I'd also guess most don't have the space, but it seems to me that these should be treated the same as regular for loops. We call them out explicitly as ForEachMacros in .clang-format; I guess that without doing so they would have no space, but the { would also move to the next line?

usr.bin/vtfontcvt/vtfontcvt.c
220 ↗(On Diff #76877)

Yes, they would be formatted like a function call with a missing semicolon and the braces then become a plain scope rather than part of the line before.

Run again with current .clang-format and Clang 11

usr.bin/vtfontcvt/vtfontcvt.c
304 ↗(On Diff #89097)

"Casts and sizeof's are not followed by a space" - this is a valid fix from clang-format

679–680 ↗(On Diff #89097)

I'm surprised by this one

685 ↗(On Diff #89097)

"Casts and sizeof's are not followed by a space" but it seems much of our existing code implicitly adds "except (void) casts to intentionally discard a return value are followed by a space." IMO this is not worth trying to support and we should just drop those spaces.

855 ↗(On Diff #89097)

valid fix

1031–1035 ↗(On Diff #89097)

We can /* clang-format off */ to leave these as is if desired.

usr.bin/vtfontcvt/vtfontcvt.c
679–680 ↗(On Diff #89097)

Clang-format 12 should do the right thing here: https://reviews.llvm.org/D90246

usr.bin/vtfontcvt/vtfontcvt.c
679–680 ↗(On Diff #89097)

Confirmed, this is not changed now w/ clang-format12

436 ↗(On Diff #76877)

We've talked a bit about having submitters use git format-patch (from llvm); of all clang-format I am aware of I think this one here is the only one that stands in the way of that.

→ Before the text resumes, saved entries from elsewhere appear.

(** ** The tables *)

Definition PartialGoodsCpuType0 : list PartialGoods := [
  mkPartialGoods 0x1 "/cpus" (mkSubNodeListNew "cpu@0" "enable-method" "psci" "none");
  mkPartialGoods 0x2 "/cpus" (mkSubNodeListNew "cpu@100" "enable-method" "psci" "none");
  mkPartialGoods 0x4 "/cpus" (mkSubNodeListNew "cpu@200" "enable-method" "psci" "none");
  mkPartialGoods 0x8 "/cpus" (mkSubNodeListNew "cpu@300" "enable-method" "psci" "none");
  mkPartialGoods 0x10 "/cpus" (mkSubNodeListNew "cpu@400" "enable-method" "psci" "none");
  mkPartialGoods 0x20 "/cpus" (mkSubNodeListNew "cpu@500" "enable-method" "psci" "none");
  mkPartialGoods 0x40 "/cpus" (mkSubNodeListNew "cpu@600" "enable-method" "psci" "none");
  mkPartialGoods 0x80 "/cpus" (mkSubNodeListNew "cpu@700" "enable-method" "psci" "none")
].

Definition PartialGoodsCpuType1 : list PartialGoods := [
  mkPartialGoods 0x1 "/cpus" (mkSubNodeListNew "cpu@101" "enable-method" "psci" "none");
  mkPartialGoods 0x2 "/cpus" (mkSubNodeListNew "cpu@102" "enable-method" "psci" "none");
  mkPartialGoods 0x4 "/cpus" (mkSubNodeListNew "cpu@103" "enable-method" "psci" "none");
  mkPartialGoods 0x8 "/cpus" (mkSubNodeListNew "cpu@104" "enable-method" "psci" "none");
  mkPartialGoods 0x10 "/cpus" (mkSubNodeListNew "cpu@105" "enable-method" "psci" "none");
  mkPartialGoods 0x20 "/cpus" (mkSubNodeListNew "cpu@106" "enable-method" "psci" "none");
  mkPartialGoods 0x30 "/cpus" (mkSubNodeListNew "cpu@107" "enable-method" "psci" "none");
  mkPartialGoods 0x40 "/cpus" (mkSubNodeListNew "cpu@108" "enable-method" "psci" "none")
].

Definition PartialGoodsCpuType2 : list PartialGoods := [
  mkPartialGoods 0x1 "/cpus" (mkSubNodeListNew "cpu@0" "enable-method" "psci" "none");
  mkPartialGoods 0x2 "/cpus" (mkSubNodeListNew "cpu@1" "enable-method" "psci" "none");
  mkPartialGoods 0x4 "/cpus" (mkSubNodeListNew "cpu@2" "enable-method" "psci" "none");
  mkPartialGoods 0x8 "/cpus" (mkSubNodeListNew "cpu@3" "enable-method" "psci" "none");
  mkPartialGoods 0x10 "/cpus" (mkSubNodeListNew "cpu@100" "enable-method" "psci" "none");
  mkPartialGoods 0x20 "/cpus" (mkSubNodeListNew "cpu@101" "enable-method" "psci" "none");
  mkPartialGoods 0x40 "/cpus" (mkSubNodeListNew "cpu@102" "enable-method" "psci" "none");
  mkPartialGoods 0x80 "/cpus" (mkSubNodeListNew "cpu@103" "enable-method" "psci" "none")
].

Definition PartialGoodsCpuType : list (list PartialGoods) :=
  [PartialGoodsCpuType0; PartialGoodsCpuType1; PartialGoodsCpuType2].

Definition PartialGoodsMmType : list PartialGoods := [
  mkPartialGoods (BIT EFICHIPINFO_PART_GPU) "/soc" (mkSubNodeListNew "qcom,kgsl-3d0" "status" "ok" "no");
  mkPartialGoods (BIT EFICHIPINFO_PART_GPU) "/soc" (mkSubNodeListNew "qcom,gmu" "status" "ok" "no");
  mkPartialGoods (BIT EFICHIPINFO_PART_GPU) "/soc" (mkSubNodeListNew "kgsl-smmu" "status" "ok" "no");
  mkPartialGoods (BIT EFICHIPINFO_PART_GPU) "/soc" (mkSubNodeListNew "qcom,kgsl-iommu" "status" "ok" "no");
  mkPartialGoods (BIT EFICHIPINFO_PART_GPU) "/soc" (mkSubNodeListNew "qcom,gpu-coresight-cx" "status" "ok" "no");
  mkPartialGoods (BIT EFICHIPINFO_PART_GPU) "/soc" (mkSubNodeListNew "qcom,gpu-coresight-gx" "status" "ok" "no");
  mkPartialGoods (BIT EFICHIPINFO_PART_VIDEO) "/soc" (mkSubNodeListNew "qcom,vidc" "status" "ok" "no");
  mkPartialGoods (BIT EFICHIPINFO_PART_VIDEO) "/soc" (mkSubNodeListNew "qcom,vidc0" "status" "ok" "no");
  mkPartialGoods (BIT EFICHIPINFO_PART_VIDEO) "/soc" (mkSubNodeListNew "qcom,vidc1" "status" "ok" "no");
  mkPartialGoods (BIT EFICHIPINFO_PART_VIDEO) "/soc" (mkSubNodeListNew "qcom,videocc" "status" "ok" "no");
  mkPartialGoods (BIT EFICHIPINFO_PART_CAMERA) "/soc" (mkSubNodeListNew "qcom,cam-req-mgr" "status" "ok" "no");
  mkPartialGoods (BIT EFICHIPINFO_PART_CAMERA) "/soc" (mkSubNodeListNew "qcom,msm-cam" "status" "ok" "no");
  mkPartialGoods (BIT EFICHIPINFO_PART_CAMERA) "/soc" (mkSubNodeListNew "qcom,csiphy" "status" "ok" "no");
  mkPartialGoods (BIT EFICHIPINFO_PART_CAMERA) "/soc" (mkSubNodeListNew "qcom,csiphy0" "status" "ok" "no");
  mkPartialGoods (BIT EFICHIPINFO_PART_CAMERA) "/soc" (mkSubNodeListNew "qcom,csiphy1" "status" "ok" "no");
  mkPartialGoods (BIT EFICHIPINFO_PART_CAMERA) "/soc" (mkSubNodeListNew "qcom,csiphy2" "status" "ok" "no");
  mkPartialGoods (BIT EFICHIPINFO_PART_CAMERA) "/soc" (mkSubNodeListNew "qcom,csiphy3" "status" "ok" "no");
  mkPartialGoods (BIT EFICHIPINFO_PART_CAMERA) "/soc" (mkSubNodeListNew "qcom,csiphy4" "status" "ok" "no");
  mkPartialGoods (BIT EFICHIPINFO_PART_CAMERA) "/soc" (mkSubNodeListNew "qcom,csiphy5" "status" "ok" "no");
  mkPartialGoods (BIT EFICHIPINFO_PART_CAMERA) "/soc" (mkSubNodeListNew "qcom,csid0" "status" "ok" "no");
  mkPartialGoods (BIT EFICHIPINFO_PART_CAMERA) "/soc" (mkSubNodeListNew "qcom,csid1" "status" "ok" "no");
  mkPartialGoods (BIT EFICHIPINFO_PART_CAMERA) "/soc" (mkSubNodeListNew "qcom,csid-lite0" "status" "ok" "no");
  mkPartialGoods (BIT EFICHIPINFO_PART_CAMERA) "/soc" (mkSubNodeListNew "qcom,csid-lite1" "status" "ok" "no");
  mkPartialGoods (BIT EFICHIPINFO_PART_CAMERA) "/soc" (mkSubNodeListNew "qcom,cam_smmu" "status" "ok" "no");
  mkPartialGoods (BIT EFICHIPINFO_PART_CAMERA) "/soc" (mkSubNodeListNew "qcom,cam-cpas" "status" "ok" "no");
  mkPartialGoods (BIT EFICHIPINFO_PART_CAMERA) "/soc" (mkSubNodeListNew "qcom,cam-cdm-intf" "status" "ok" "no");
  mkPartialGoods (BIT EFICHIPINFO_PART_CAMERA) "/soc" (mkSubNodeListNew "qcom,cpas-cdm0" "status" "ok" "no");
  mkPartialGoods (BIT EFICHIPINFO_PART_CAMERA) "/soc" (mkSubNodeListNew "qcom,cpas-cdm1" "status" "ok" "no");
  mkPartialGoods (BIT EFICHIPINFO_PART_CAMERA) "/soc" (mkSubNodeListNew "qcom,cpas-cdm2" "status" "ok" "no");
  mkPartialGoods (BIT EFICHIPINFO_PART_CAMERA) "/soc" (mkSubNodeListNew "qcom,cam-cpas" "status" "ok" "no");
  mkPartialGoods (BIT EFICHIPINFO_PART_CAMERA) "/soc" (mkSubNodeListNew "qcom,cam-fd" "status" "ok" "no");
  mkPartialGoods (BIT EFICHIPINFO_PART_CAMERA) "/soc" (mkSubNodeListNew "qcom,fd" "status" "ok" "no");
  mkPartialGoods (BIT EFICHIPINFO_PART_CAMERA) "/soc" (mkSubNodeListNew "qcom,ife0" "status" "ok" "no");
  mkPartialGoods (BIT EFICHIPINFO_PART_CAMERA) "/soc" (mkSubNodeListNew "qcom,ife1" "status" "ok" "no");
  mkPartialGoods (BIT EFICHIPINFO_PART_CAMERA) "/soc" (mkSubNodeListNew "qcom,ife-lite0" "status" "ok" "no");
  mkPartialGoods (BIT EFICHIPINFO_PART_CAMERA) "/soc" (mkSubNodeListNew "qcom,ife-lite1" "status" "ok" "no");
  mkPartialGoods (BIT EFICHIPINFO_PART_CAMERA) "/soc" (mkSubNodeListNew "qcom,cci" "status" "ok" "no");
  mkPartialGoods (BIT EFICHIPINFO_PART_CAMERA) "/soc" (mkSubNodeListNew "qcom,cci0" "status" "ok" "no");
  mkPartialGoods (BIT EFICHIPINFO_PART_CAMERA) "/soc" (mkSubNodeListNew "qcom,cci1" "status" "ok" "no");
  mkPartialGoods (BIT EFICHIPINFO_PART_CAMERA) "/soc" (mkSubNodeListNew "qcom,cci2" "status" "ok" "no");
  mkPartialGoods (BIT EFICHIPINFO_PART_CAMERA) "/soc" (mkSubNodeListNew "qcom,jpegenc" "status" "ok" "no");
  mkPartialGoods (BIT EFICHIPINFO_PART_CAMERA) "/soc" (mkSubNodeListNew "qcom,jpegdma" "status" "ok" "no");
  mkPartialGoods (BIT EFICHIPINFO_PART_CAMERA) "/soc" (mkSubNodeListNew "qcom,camera-flash0" "status" "ok" "no");
  mkPartialGoods (BIT EFICHIPINFO_PART_CAMERA) "/soc" (mkSubNodeListNew "qcom,camera-flash1" "status" "ok" "no");
  mkPartialGoods (BIT EFICHIPINFO_PART_CAMERA) "/soc" (mkSubNodeListNew "qcom,camera-flash2" "status" "ok" "no");
  mkPartialGoods (BIT EFICHIPINFO_PART_CAMERA) "/soc" (mkSubNodeListNew "qcom,camera-flash3" "status" "ok" "no");
  mkPartialGoods (BIT EFICHIPINFO_PART_CAMERA) "/soc" (mkSubNodeListNew "qcom,cam-icp" "status" "ok" "no");
  mkPartialGoods (BIT EFICHIPINFO_PART_CAMERA) "/soc" (mkSubNodeListNew "qcom,cam-isp" "status" "ok" "no");
  mkPartialGoods (BIT EFICHIPINFO_PART_CAMERA) "/soc" (mkSubNodeListNew "qcom,a5" "status" "ok" "no");
  mkPartialGoods (BIT EFICHIPINFO_PART_CAMERA) "/soc" (mkSubNodeListNew "qcom,ipe0" "status" "ok" "no");
  mkPartialGoods (BIT EFICHIPINFO_PART_CAMERA) "/soc" (mkSubNodeListNew "qcom,bps" "status" "ok" "no");
  mkPartialGoods (BIT EFICHIPINFO_PART_CAMERA) "/soc" (mkSubNodeListNew "qcom,cam-jpeg" "status" "ok" "no");
  mkPartialGoods (BIT EFICHIPINFO_PART_CAMERA) "/soc" (mkSubNodeListNew "qcom,lrme" "status" "ok" "no");
  mkPartialGoods (BIT EFICHIPINFO_PART_CAMERA) "/soc" (mkSubNodeListNew "qcom,ipe1" "status" "ok" "no");
  mkPartialGoods (BIT EFICHIPINFO_PART_CAMERA) "/soc" (mkSubNodeListNew "qcom,vfe0" "status" "ok" "no");
  mkPartialGoods (BIT EFICHIPINFO_PART_CAMERA) "/soc" (mkSubNodeListNew "qcom,vfe1" "status" "ok" "no");
  mkPartialGoods (BIT EFICHIPINFO_PART_CAMERA) "/soc" (mkSubNodeListNew "qcom,csid2" "status" "ok" "no");
  mkPartialGoods (BIT EFICHIPINFO_PART_CAMERA) "/soc" (mkSubNodeListNew "qcom,cam-sync" "status" "ok" "no");
  mkPartialGoods (BIT EFICHIPINFO_PART_CAMERA) "/soc" (mkSubNodeListNew "qcom,rt-cdm0" "status" "ok" "no");
  mkPartialGoods (BIT EFICHIPINFO_PART_CAMERA) "/soc" (mkSubNodeListNew "qcom,rt-cdm1" "status" "ok" "no");
  mkPartialGoods (BIT EFICHIPINFO_PART_CAMERA) "/soc" (mkSubNodeListNew "qcom,rt-cdm2" "status" "ok" "no");
  mkPartialGoods (BIT EFICHIPINFO_PART_CAMERA) "/soc" (mkSubNodeListNew "qcom,rt-cdm3" "status" "ok" "no");
  mkPartialGoods (BIT EFICHIPINFO_PART_CAMERA) "/soc" (mkSubNodeListNew "qcom,rt-cdm4" "status" "ok" "no");
  mkPartialGoods (BIT EFICHIPINFO_PART_CAMERA) "/soc" (mkSubNodeListNew "qcom,icp" "status" "ok" "no");
  mkPartialGoods (BIT EFICHIPINFO_PART_CAMERA) "/soc" (mkSubNodeListNew "qcom,ife2" "status" "ok" "no");
  mkPartialGoods (BIT EFICHIPINFO_PART_CAMERA) "/soc" (mkSubNodeListNew "qcom,sfe0" "status" "ok" "no");
  mkPartialGoods (BIT EFICHIPINFO_PART_CAMERA) "/soc" (mkSubNodeListNew "qcom,jpegenc0" "status" "ok" "no");
  mkPartialGoods (BIT EFICHIPINFO_PART_CAMERA) "/soc" (mkSubNodeListNew "qcom,jpegdma0" "status" "ok" "no");
  mkPartialGoods (BIT EFICHIPINFO_PART_CAMERA) "/soc" (mkSubNodeListNew "qcom,sfe1" "status" "ok" "no");
  mkPartialGoods (BIT EFICHIPINFO_PART_CAMERA) "/soc" (mkSubNodeListNew "qcom,cam-res-mgr" "status" "ok" "no");
  mkPartialGoods (BIT EFICHIPINFO_PART_CAMERA) "/soc" (mkSubNodeListNew "qcom,tfe_csid0" "status" "ok" "no");
  mkPartialGoods (BIT EFICHIPINFO_PART_CAMERA) "/soc" (mkSubNodeListNew "qcom,tfe0" "status" "ok" "no");
  mkPartialGoods (BIT EFICHIPINFO_PART_CAMERA) "/soc" (mkSubNodeListNew "qcom,tfe_csid1" "status" "ok" "no");
  mkPartialGoods (BIT EFICHIPINFO_PART_CAMERA) "/soc" (mkSubNodeListNew "qcom,tfe1" "status" "ok" "no");
  mkPartialGoods (BIT EFICHIPINFO_PART_CAMERA) "/soc" (mkSubNodeListNew "qcom,tfe_csid2" "status" "ok" "no");
  mkPartialGoods (BIT EFICHIPINFO_PART_CAMERA) "/soc" (mkSubNodeListNew "qcom,tfe2" "status" "ok" "no");
  mkPartialGoods (BIT EFICHIPINFO_PART_CAMERA) "/soc" (mkSubNodeListNew "qcom,tfe_csid-lite0" "status" "ok" "no");
  mkPartialGoods (BIT EFICHIPINFO_PART_CAMERA) "/soc" (mkSubNodeListNew "qcom,tfe-lite0" "status" "ok" "no");
  mkPartialGoods (BIT EFICHIPINFO_PART_CAMERA) "/soc" (mkSubNodeListNew "qcom,cam-cre" "status" "ok" "no");
  mkPartialGoods (BIT EFICHIPINFO_PART_CAMERA) "/soc" (mkSubNodeListNew "qcom,cre" "status" "ok" "no");
  mkPartialGoods (BIT EFICHIPINFO_PART_CAMERA) "/soc" (mkSubNodeListNew "qcom,tpg13" "status" "ok" "no");
  mkPartialGoods (BIT EFICHIPINFO_PART_CAMERA) "/soc" (mkSubNodeListNew "qcom,tpg14" "status" "ok" "no");
  mkPartialGoods (BIT EFICHIPINFO_PART_CAMERA) "/soc" (mkSubNodeListNew "qcom,tpg15" "status" "ok" "no");
  mkPartialGoods (BIT EFICHIPINFO_PART_CAMERA) "/soc" (mkSubNodeListNew "qcom,tpg16" "status" "ok" "no");
  mkPartialGoods (BIT EFICHIPINFO_PART_DISPLAY) "/soc" (mkSubNodeListNew "qcom,mdss_mdp" "status" "ok" "no");
  mkPartialGoods (BIT EFICHIPINFO_PART_DISPLAY) "/soc" (mkSubNodeListNew "qcom,mdss_rotator" "status" "ok" "no");
  mkPartialGoods (BIT EFICHIPINFO_PART_DISPLAY) "/soc" (mkSubNodeListNew "qcom,mdss_dsi0_ctrl" "status" "ok" "no");
  mkPartialGoods (BIT EFICHIPINFO_PART_DISPLAY) "/soc" (mkSubNodeListNew "qcom,mdss_dsi1_ctrl" "status" "ok" "no");
  mkPartialGoods (BIT EFICHIPINFO_PART_DISPLAY) "/soc" (mkSubNodeListNew "qcom,mdss_dsi_ctrl0" "status" "ok" "no");
  mkPartialGoods (BIT EFICHIPINFO_PART_DISPLAY) "/soc" (mkSubNodeListNew "qcom,mdss_dsi_ctrl1" "status" "ok" "no");
  mkPartialGoods (BIT EFICHIPINFO_PART_DISPLAY) "/soc" (mkSubNodeListNew "qcom,mdss_dsi_phy0" "status" "ok" "no");
  mkPartialGoods (BIT EFICHIPINFO_PART_DISPLAY) "/soc" (mkSubNodeListNew "qcom,mdss_dsi_phy1" "status" "ok" "no");
  mkPartialGoods (BIT EFICHIPINFO_PART_DISPLAY) "/soc" (mkSubNodeListNew "qcom,mdss_dsi0_pll" "status" "ok" "no");
  mkPartialGoods (BIT EFICHIPINFO_PART_DISPLAY) "/soc" (mkSubNodeListNew "qcom,mdss_dsi1_pll" "status" "ok" "no");
  mkPartialGoods (BIT EFICHIPINFO_PART_DISPLAY) "/soc" (mkSubNodeListNew "qcom,mdss_dsi_pll" "status" "ok" "no");
  mkPartialGoods (BIT EFICHIPINFO_PART_DISPLAY) "/soc" (mkSubNodeListNew "qcom,dsi-display-primary" "status" "ok" "no");
  mkPartialGoods (BIT EFICHIPINFO_PART_DISPLAY) "/soc" (mkSubNodeListNew "qcom,dsi-display-secondary" "status" "ok" "no");
  mkPartialGoods (BIT EFICHIPINFO_PART_DISPLAY) "/soc" (mkSubNodeListNew "qcom,mdss_dp_pll" "status" "ok" "no");
  mkPartialGoods (BIT EFICHIPINFO_PART_DISPLAY) "/soc" (mkSubNodeListNew "qcom,msm-ext-disp" "status" "ok" "no");
  mkPartialGoods (BIT EFICHIPINFO_PART_DISPLAY) "/soc" (mkSubNodeListNew "qcom,sde_rscc" "status" "ok" "no");
  mkPartialGoods (BIT EFICHIPINFO_PART_DISPLAY) "/soc" (mkSubNodeListNew "qcom,dp_display" "status" "ok" "no");
  mkPartialGoods (BIT EFICHIPINFO_PART_DISPLAY) "/soc" (mkSubNodeListNew "qcom,dispcc" "status" "ok" "no");
  mkPartialGoods (BIT EFICHIPINFO_PART_DISPLAY) "/soc" (mkSubNodeListNew "qcom,msm_hdcp" "status" "ok" "no");
  mkPartialGoods (BIT EFICHIPINFO_PART_DISPLAY) "/soc" (mkSubNodeListNew "qcom,smmu_sde_sec_cb" "status" "ok" "no");
  mkPartialGoods (BIT EFICHIPINFO_PART_DISPLAY) "/soc" (mkSubNodeListNew "qcom,smmu_sde_unsec_cb" "status" "ok" "no");
  mkPartialGoods (BIT EFICHIPINFO_PART_DISPLAY) "/soc" (mkSubNodeListNew "qcom,wb-display" "status" "ok" "no");
  mkPartialGoods (BIT EFICHIPINFO_PART_AUDIO) "/soc" (mkSubNodeListNew "qcom,msm-adsp-loader" "status" "ok" "no");
  mkPartialGoods (BIT EFICHIPINFO_PART_AUDIO) "/soc" (mkSubNodeListNew "qcom,lpass" "status" "ok" "no");
  mkPartialGoods (BIT EFICHIPINFO_PART_AUDIO) "/soc" (mkSubNodeListNew "qcom,msm-adsprpc-mem" "status" "ok" "no");
  mkPartialGoods (BIT EFICHIPINFO_PART_AUDIO) "/soc" (mkSubNodeListNew "remoteproc-adsp" "status" "ok" "no");
  mkPartialGoods (BIT EFICHIPINFO_PART_MODEM) "/soc" (mkSubNodeListNew "qcom,mss" "status" "ok" "no");
  mkPartialGoods (Z.lor (Z.lor (BIT EFICHIPINFO_PART_MODEM) (BIT EFICHIPINFO_PART_WLAN)) (BIT EFICHIPINFO_PART_NAV)) "/soc" (mkSubNodeListNew "remoteproc-mss" "status" "ok" "no");
  mkPartialGoods (BIT EFICHIPINFO_PART_WLAN) "/soc" (mkSubNodeListNew "qcom,wpss" "status" "ok" "no");
  mkPartialGoods (BIT EFICHIPINFO_PART_WLAN) "/soc" (mkSubNodeListNew "remoteproc-wpss" "status" "ok" "no");
  mkPartialGoods (BIT EFICHIPINFO_PART_COMP) "/soc" (mkSubNodeListNew "qcom,turing" "status" "ok" "no");
  mkPartialGoods (BIT EFICHIPINFO_PART_COMP) "/soc" (mkSubNodeListNew "remoteproc-cdsp" "status" "ok" "no");
  mkPartialGoods (BIT EFICHIPINFO_PART_SENSORS) "/soc" (mkSubNodeListNew "qcom,ssc" "status" "ok" "no");
  mkPartialGoods (BIT EFICHIPINFO_PART_SENSORS) "/soc" (mkSubNodeListNew "remoteproc-slpi" "status" "ok" "no");
  mkPartialGoods (BIT EFICHIPINFO_PART_SPSS) "/soc" (mkSubNodeListNew "remoteproc-spss" "status" "ok" "no");
  mkPartialGoods (BIT EFICHIPINFO_PART_NPU) "/soc" (mkSubNodeListNew "qcom,npucc" "status" "ok" "no");
  mkPartialGoods (BIT EFICHIPINFO_PART_NPU) "/soc" (mkSubNodeListNew "qcom,npu" "status" "ok" "no");
  mkPartialGoods (BIT EFICHIPINFO_PART_NSP) "/soc" (mkSubNodeListNew "remoteproc-cdsp" "status" "ok" "no");
  mkPartialGoods (BIT EFICHIPINFO_PART_EVA) "/soc" (mkSubNodeListNew "qcom,cvp" "status" "ok" "no")
].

usr.bin/vtfontcvt/vtfontcvt.c
458 ↗(On Diff #89097)

I find this reformatting gratuitous. Then again, I want to relax the width to 100.

484 ↗(On Diff #89097)

This is an extra indent, but there's already a bug upstream.

508 ↗(On Diff #89097)

This is also wrong: there's an extra space to align it with the ( which isn't something style(9) does.

651 ↗(On Diff #89097)

This is also wrong: this space shouldn't be there. We don't do this in sys/kern at all, for example.

685 ↗(On Diff #89097)

style(9) should be changed to allow the space, but not require it so clang-format can do either and we're fine either way.

862 ↗(On Diff #89097)

This is wrong. In addition to the normal "shouldn't have moved this from the end of the end" this compounds the problem by not collapsing the strings. But it's another example of why 100 would produce clearer code. Though given clang-format's penchant for always packing things optimally (which I'd really like to suppress), a change to 100 would introduce more churn...
It also has the extra indent stuff...

436 ↗(On Diff #76877)

We've talked about telling submitters to submit style(9) compliant patches, and to use git clang-format when in doubt.

git format-patch is something different that just prints the patches as an email.

usr.bin/vtfontcvt/vtfontcvt.c
458 ↗(On Diff #89097)

I agree, I prefer the original version here. But if someone ran clang-format over their submitted patch and it produced the new version I'd be fine leaving it

651 ↗(On Diff #89097)

I might argue this is a bug in style(9), in that the queue macros should be syntactically similar to for()

436 ↗(On Diff #76877)

Yes, brain was decoupled from my fingers, I meant git clang-format

usr.bin/vtfontcvt/vtfontcvt.c
458 ↗(On Diff #89097)

OK. In the context of 'is this wrong if we got a patch like this' likely no.
In the context of 'should we force this' the answer is also no.
In the context of 'should we reformat lots of things while clang-format does this'? the answer is maybe in some select cases, but generally no especially for CAM code where this messes with existing practice too much.

651 ↗(On Diff #89097)

style(9) generally is supposed to document what's in the tree so that new submissions fall within an acceptable range.
As such, I could find 3991 instances of '_FOREACH(' and 2 instances of '_FOREACH ('. As far as documenting what's actually
done goes, this is better than most. While it kinda is like a for statement, and there's a certain aesthetic appeal to changing it,
I'd say that pragmatism trumps aesthetics, especially since emacs auto-formats it this way given the usual style-9 settings people have/use.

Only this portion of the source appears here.